**EXERCISE DIRECTIONS**
Among the entries below, only the lines starting at the one with "(** An error" and ending at the one with "unfold selectQueryPool. case_match;", both included, are to be printed exactly.

**EXERCISE DATA**
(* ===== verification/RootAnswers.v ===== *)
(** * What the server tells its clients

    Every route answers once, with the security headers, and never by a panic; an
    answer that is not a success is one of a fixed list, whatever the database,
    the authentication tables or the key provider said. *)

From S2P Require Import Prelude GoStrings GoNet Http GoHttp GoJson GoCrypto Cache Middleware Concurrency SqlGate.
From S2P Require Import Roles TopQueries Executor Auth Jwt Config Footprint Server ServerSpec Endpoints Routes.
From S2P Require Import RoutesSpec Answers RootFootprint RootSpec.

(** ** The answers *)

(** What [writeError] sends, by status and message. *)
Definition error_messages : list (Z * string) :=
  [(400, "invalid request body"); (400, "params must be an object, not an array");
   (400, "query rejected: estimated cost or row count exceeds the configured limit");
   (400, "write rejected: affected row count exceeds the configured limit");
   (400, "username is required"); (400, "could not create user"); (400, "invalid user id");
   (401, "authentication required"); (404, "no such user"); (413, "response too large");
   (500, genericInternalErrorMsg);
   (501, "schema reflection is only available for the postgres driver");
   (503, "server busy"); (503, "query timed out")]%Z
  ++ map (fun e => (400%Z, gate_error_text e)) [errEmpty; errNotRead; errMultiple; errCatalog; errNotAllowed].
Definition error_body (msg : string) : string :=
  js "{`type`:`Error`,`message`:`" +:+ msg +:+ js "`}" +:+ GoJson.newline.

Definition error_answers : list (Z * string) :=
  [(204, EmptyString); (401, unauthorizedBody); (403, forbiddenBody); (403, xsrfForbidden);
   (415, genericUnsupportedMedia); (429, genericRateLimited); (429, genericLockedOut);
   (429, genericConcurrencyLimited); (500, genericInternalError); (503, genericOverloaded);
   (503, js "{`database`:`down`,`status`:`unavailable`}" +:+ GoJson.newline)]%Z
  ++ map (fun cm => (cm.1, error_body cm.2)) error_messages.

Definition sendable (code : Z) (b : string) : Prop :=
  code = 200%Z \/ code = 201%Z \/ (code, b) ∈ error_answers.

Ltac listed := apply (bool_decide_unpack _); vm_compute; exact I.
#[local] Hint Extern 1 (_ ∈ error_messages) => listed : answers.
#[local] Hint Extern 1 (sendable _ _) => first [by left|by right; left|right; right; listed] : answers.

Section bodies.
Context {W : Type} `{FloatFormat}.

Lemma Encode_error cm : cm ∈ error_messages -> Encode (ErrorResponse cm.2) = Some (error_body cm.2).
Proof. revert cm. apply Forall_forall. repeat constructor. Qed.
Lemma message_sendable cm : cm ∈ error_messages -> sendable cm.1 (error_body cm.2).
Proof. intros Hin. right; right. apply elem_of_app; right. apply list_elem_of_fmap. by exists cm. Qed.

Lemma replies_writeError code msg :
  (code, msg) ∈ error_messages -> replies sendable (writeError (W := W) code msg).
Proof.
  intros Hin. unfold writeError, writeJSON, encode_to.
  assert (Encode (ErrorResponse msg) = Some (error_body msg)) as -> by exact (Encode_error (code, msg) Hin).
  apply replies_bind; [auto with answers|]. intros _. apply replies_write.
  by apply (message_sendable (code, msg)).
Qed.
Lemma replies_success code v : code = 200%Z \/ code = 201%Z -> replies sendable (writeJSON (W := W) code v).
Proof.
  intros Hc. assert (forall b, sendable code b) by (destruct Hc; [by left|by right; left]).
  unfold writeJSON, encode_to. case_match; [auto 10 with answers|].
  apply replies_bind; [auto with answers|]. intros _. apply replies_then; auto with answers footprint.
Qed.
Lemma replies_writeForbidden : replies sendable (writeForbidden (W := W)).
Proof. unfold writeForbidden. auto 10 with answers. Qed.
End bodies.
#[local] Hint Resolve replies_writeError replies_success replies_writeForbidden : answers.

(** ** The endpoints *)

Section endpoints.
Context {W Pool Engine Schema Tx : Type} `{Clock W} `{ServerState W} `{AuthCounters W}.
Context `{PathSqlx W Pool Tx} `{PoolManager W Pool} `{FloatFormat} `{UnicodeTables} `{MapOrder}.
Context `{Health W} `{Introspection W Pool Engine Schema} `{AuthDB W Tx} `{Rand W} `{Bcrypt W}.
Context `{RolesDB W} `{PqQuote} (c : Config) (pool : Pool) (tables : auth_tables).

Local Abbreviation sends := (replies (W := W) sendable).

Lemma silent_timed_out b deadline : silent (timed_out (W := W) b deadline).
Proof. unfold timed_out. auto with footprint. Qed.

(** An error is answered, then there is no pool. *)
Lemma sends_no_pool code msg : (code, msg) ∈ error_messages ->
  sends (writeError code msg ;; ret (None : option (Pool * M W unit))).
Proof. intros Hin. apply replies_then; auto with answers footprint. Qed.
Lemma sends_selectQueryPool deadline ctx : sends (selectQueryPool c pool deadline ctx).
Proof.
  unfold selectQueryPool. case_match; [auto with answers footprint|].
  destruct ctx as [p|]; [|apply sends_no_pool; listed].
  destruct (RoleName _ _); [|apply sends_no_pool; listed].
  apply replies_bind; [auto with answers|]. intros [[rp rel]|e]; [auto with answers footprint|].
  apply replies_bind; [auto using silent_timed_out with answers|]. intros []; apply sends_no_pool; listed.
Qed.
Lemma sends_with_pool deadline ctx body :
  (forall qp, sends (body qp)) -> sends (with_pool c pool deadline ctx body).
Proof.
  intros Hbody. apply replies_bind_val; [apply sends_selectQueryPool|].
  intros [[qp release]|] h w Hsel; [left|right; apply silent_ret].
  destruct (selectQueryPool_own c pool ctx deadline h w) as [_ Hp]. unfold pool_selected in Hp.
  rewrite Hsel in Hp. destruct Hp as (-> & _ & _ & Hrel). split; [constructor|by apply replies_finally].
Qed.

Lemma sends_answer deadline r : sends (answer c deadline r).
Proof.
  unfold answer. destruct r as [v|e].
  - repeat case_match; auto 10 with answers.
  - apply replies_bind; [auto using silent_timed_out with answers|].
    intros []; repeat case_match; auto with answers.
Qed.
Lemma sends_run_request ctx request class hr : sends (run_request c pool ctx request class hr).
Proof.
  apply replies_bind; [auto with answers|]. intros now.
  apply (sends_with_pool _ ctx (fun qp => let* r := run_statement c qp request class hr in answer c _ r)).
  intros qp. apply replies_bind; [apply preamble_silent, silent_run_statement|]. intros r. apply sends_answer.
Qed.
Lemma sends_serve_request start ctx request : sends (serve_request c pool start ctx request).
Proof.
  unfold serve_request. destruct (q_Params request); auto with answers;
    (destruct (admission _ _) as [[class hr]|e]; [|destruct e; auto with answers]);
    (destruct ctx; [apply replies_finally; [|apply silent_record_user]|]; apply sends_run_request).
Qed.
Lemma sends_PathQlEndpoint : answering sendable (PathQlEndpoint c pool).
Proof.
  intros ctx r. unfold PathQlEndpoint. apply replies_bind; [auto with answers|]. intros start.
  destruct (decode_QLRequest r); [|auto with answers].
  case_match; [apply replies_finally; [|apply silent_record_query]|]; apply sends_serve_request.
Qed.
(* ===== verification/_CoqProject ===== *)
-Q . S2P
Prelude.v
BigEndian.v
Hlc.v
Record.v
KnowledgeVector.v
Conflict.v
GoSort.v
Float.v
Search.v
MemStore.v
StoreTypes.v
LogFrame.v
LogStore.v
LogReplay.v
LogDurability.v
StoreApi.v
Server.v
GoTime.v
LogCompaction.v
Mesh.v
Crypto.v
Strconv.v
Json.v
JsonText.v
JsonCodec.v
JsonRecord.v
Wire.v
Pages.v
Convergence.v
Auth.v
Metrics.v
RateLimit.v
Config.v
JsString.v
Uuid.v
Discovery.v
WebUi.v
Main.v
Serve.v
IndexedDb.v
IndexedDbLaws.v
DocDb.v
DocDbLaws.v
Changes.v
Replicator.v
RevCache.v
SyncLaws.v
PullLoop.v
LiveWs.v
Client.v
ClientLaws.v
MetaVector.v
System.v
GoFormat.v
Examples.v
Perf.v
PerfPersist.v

**RESULT FOR THIS EXERCISE**
(** An error is answered, then there is no pool. *)
Lemma sends_no_pool code msg : (code, msg) ∈ error_messages ->
  sends (writeError code msg ;; ret (None : option (Pool * M W unit))).
Proof. intros Hin. apply replies_then; auto with answers footprint. Qed.
Lemma sends_selectQueryPool deadline ctx : sends (selectQueryPool c pool deadline ctx).
Proof.
  unfold selectQueryPool. case_match; [auto with answers footprint|].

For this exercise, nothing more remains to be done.